Oltre all'eliminazione delle distanze in termini di operatività, si pensa ora ad un vero e proprio software integrato nei sistemi operativi, in grado di interfacciarsi con le app delle autorità sanitarie. Tutto questo sempre tramite tecnologia bluetooth, per determinare la reale prossimità dei dispositivi (e quindi delle persone). Ma come funziona a livello pratico?

Ammettiamo che due persone abbiano un qualche tipo di contatto e che, nei giorni successivi, una delle due cominci a sentire i primi sintomi.

Inserendo il suo stato di Salute all'interno dell'app, il sistema potrà avvertire la persona che, dopo il contatto, potrebbe trovarsi a rischio contagio, mantenendo però l'anonimato.

Le autorità nazionali saranno le uniche ad avere accesso a tali Api, regolamentando e definendo l'uso di queste tecnologie per la cittadinanza.

Ora, se Apple e Google considerano tale soluzione un valido aiuto anche in un momento, come quello attuale, in cui la pandemia è già diffusa, d'altro canto sarà la Commissione Europea che stabilirà la compatibilità o meno dell'iniziativa congiunta dei due grandi colossi tecnologici con le nuove regole comuni EU in materia.

Anche in Italia si pensa ad una app anti-pandemia

Il 24 marzo il Ministero dell'Innovazione congiuntamente al Ministero della Salute avevano aperto un bando per raccogliere le proposte dall'ambiente universitario e d'impresa in ambito di elaborazione dei dati anti-Coronavirus.
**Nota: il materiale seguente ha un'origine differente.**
(* ===== verification/ClusterSupervisor.v ===== *)
(** * Supervision and placement across nodes

    [placement.rs] and [supervisor.rs] of [crates/mty-runtime/src/cluster/].
    [iter] lists a [HashMap] in the order it iterates.  Times are nanoseconds;
    every planning reads the clock once.  The text of a [Dead] state is the
    data it is formatted from.  The channel to the caller is not modelled:
    an operation answers its events.  What the histories say of the restarts
    is proved after the operations. *)

From stdpp Require Import base list strings numbers gmap sets sorting.
From S2P Require Import Prelude Semver ClusterTls ClusterWire.

Local Open Scope Z_scope.
Local Open Scope list_scope.
Notation length := List.length (only parsing).

(** ** Children *)

Inductive RestartPolicy : Set := Permanent | Transient | Temporary.
Inductive ExitReason : Set := Normal | Crashed (why : string) | ExitNoProc.
Inductive RestartStrategy : Set := OneForOne | OneForAll | RestForOne.

Record ChildSpec : Set := mkSpec { addr : AgentAddr; restart : RestartPolicy; max_restarts : Z; window_ms : Z }.

Inductive DeadReason : Set := Declined (p : RestartPolicy) (r : ExitReason) | Breaker (attempts window_ms : Z).
Inductive ChildState : Set := Running | Restarting | NoProc | Dead (why : DeadReason).

#[export] Instance RestartPolicy_eq_dec : EqDecision RestartPolicy.
Proof. solve_decision. Defined.
#[export] Instance ExitReason_eq_dec : EqDecision ExitReason.
Proof. solve_decision. Defined.
#[export] Instance DeadReason_eq_dec : EqDecision DeadReason.
Proof. solve_decision. Defined.
#[export] Instance ChildState_eq_dec : EqDecision ChildState.
Proof. solve_decision. Defined.

Definition should_restart (p : RestartPolicy) (r : ExitReason) : bool :=
  match p with
  | Permanent => true
  | Temporary => false
  | Transient => match r with Normal => false | _ => true end
  end.

Record ChildRecord : Set := mkChild { spec : ChildSpec; state : ChildState; restart_history : list Z; sequence : Z }.

Definition with_state (c : ChildRecord) (s : ChildState) : ChildRecord := mkChild (spec c) s (restart_history c) (sequence c).

(** ** Placement *)

Record PlacementContext : Type := mkCtx { available_nodes : list NodeId; current_node : option NodeId; child_count_per_node : gmap NodeId nat }.

(** The order of strings. *)
Fixpoint str_lt (a b : list Z) : bool :=
  match a, b with
  | [], _ :: _ => true
  | x :: a, y :: b => (x <? y) || (x =? y) && str_lt a b
  | _, [] => false
  end.

Definition load (ctx : PlacementContext) (n : NodeId) : nat := default 0%nat (child_count_per_node ctx !! n).

Definition better (ctx : PlacementContext) (best : option (NodeId * nat)) (n : NodeId) : option (NodeId * nat) :=
  let count := load ctx n in
  match best with
  | None => Some (n, count)
  | Some (b, c) =>
      if (count <? c)%nat then Some (n, count) else if (count =? c)%nat && str_lt n b then Some (n, count) else best
  end.

Definition least_loaded (ctx : PlacementContext) : option NodeId := fst <$> foldl (better ctx) None (available_nodes ctx).

Definition PlacementPolicy : Type := ChildSpec → PlacementContext → NodeId.

Definition or_current (ctx : PlacementContext) (o : option NodeId) : NodeId :=
  match o with Some n => n | None => default [108; 111; 99; 97; 108] (current_node ctx) end.

Definition LeastLoadedPolicy : PlacementPolicy := λ _ ctx, or_current ctx (least_loaded ctx).

Definition StickyPolicy : PlacementPolicy := λ _ ctx,
  match current_node ctx with
  | Some current => if bool_decide (current ∈ available_nodes ctx) then current else or_current ctx (least_loaded ctx)
  | None => or_current ctx (least_loaded ctx)
  end.

Definition StaticPolicy (n : NodeId) : PlacementPolicy := λ _ _, n.

(** ** The supervisor *)

Inductive SupervisorEvent : Type :=
  | RestartRequested (child : AgentAddr) (siblings : list AgentAddr) (reason : ExitReason) (placement_hint : option NodeId)
  | CircuitBreakerTripped (child : AgentAddr) (attempts window_ms : Z)
  | NodeDisconnect (n : NodeId) (lost_children : Z).

Record Inner : Type := mkInner {
  children : gmap AgentAddr ChildRecord; strategy : RestartStrategy; next_sequence : Z; nodes : list NodeId; policy : option PlacementPolicy }.

Definition with_children (s : Inner) (c : gmap AgentAddr ChildRecord) : Inner := mkInner c (strategy s) (next_sequence s) (nodes s) (policy s).

Definition new_supervisor (st : RestartStrategy) : Inner := mkInner ∅ st 0 [] None.
Definition set_placement_policy (p : PlacementPolicy) (s : Inner) : Inner := mkInner (children s) (strategy s) (next_sequence s) (nodes s) (Some p).
Definition set_available_nodes (ns : list NodeId) (s : Inner) : Inner := mkInner (children s) (strategy s) (next_sequence s) ns (policy s).

Definition add_child (sp : ChildSpec) (s : Inner) : Inner :=
  mkInner (<[addr sp := mkChild sp Running [] (next_sequence s)]> (children s)) (strategy s) (next_sequence s + 1) (nodes s) (policy s).

Definition state_of (a : AgentAddr) (s : Inner) : option ChildState := state <$> children s !! a.

Section supervisor.
Variable iter : gmap AgentAddr ChildRecord → list (AgentAddr * ChildRecord).

(** The siblings the strategy wakes; [None] returns early. *)
Definition wake_with (s : Inner) (failed : AgentAddr) : option (list AgentAddr) :=
  match strategy s with
  | OneForOne => Some []
  | OneForAll => Some (List.filter (λ k, negb (bool_decide (k = failed))) (fst <$> iter (children s)))
  | RestForOne =>
      f ← children s !! failed;
      Some ((λ kv, addr (spec kv.2)) <$>
            List.filter (λ kv, (sequence f <? sequence kv.2) && negb (bool_decide (addr (spec kv.2) = failed))) (iter (children s)))
  end.

(** Counting the load skips the children that are gone. *)
Definition child_counts (s : Inner) : gmap NodeId nat :=
  foldl (λ counts kv,
    match state kv.2 with
    | Dead _ | NoProc => counts
    | _ => let n := node (addr (spec kv.2)) in <[n := S (default 0%nat (counts !! n))]> counts
    end) ∅ (iter (children s)).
Il risultato, elaborato da un'apposita task force, si può riassumere, ad oggi, in due opzioni, proposte da due software house, da Milano e Pisa.

C'è anche la vidimazione del Garante per la privacy, in quanto la logica del trattamento sui dati (che è comunque tutta da testare, anche a livello di incidenza statistica) prevedrebbe non la geolocalizzazione GPS, come nel modello cinese e sudcoreano, ma il tracciamento e la momentanea memorizzazione dei contatti ravvicinati.

Il funzionamento dell'app "italiana", analogamente a quanto proposto da Apple e Google per i propri sistemi operativi, dovrebbe basarsi allora sulla tecnologia bluetooth, per registrare gli incontri tra le persone che abbiano installato l'app, pur mantenendone l'anonimato.

Il nuovo presidente della task force per affrontare la successiva "fase due", Vittorio Colao ha aperto i lavori in Italia per l'uso della tecnologia contro la diffusione del contagio.

Secondo l'ex dirigente di Vodafone, il tracciamento dei contatti sociali, tramite dati delle reti mobili incrociati con app ad hoc, potrà permettere di scoraggiare i movimenti in zone rosse e di passare, allora, da quarantene di massa ad aree selezionate.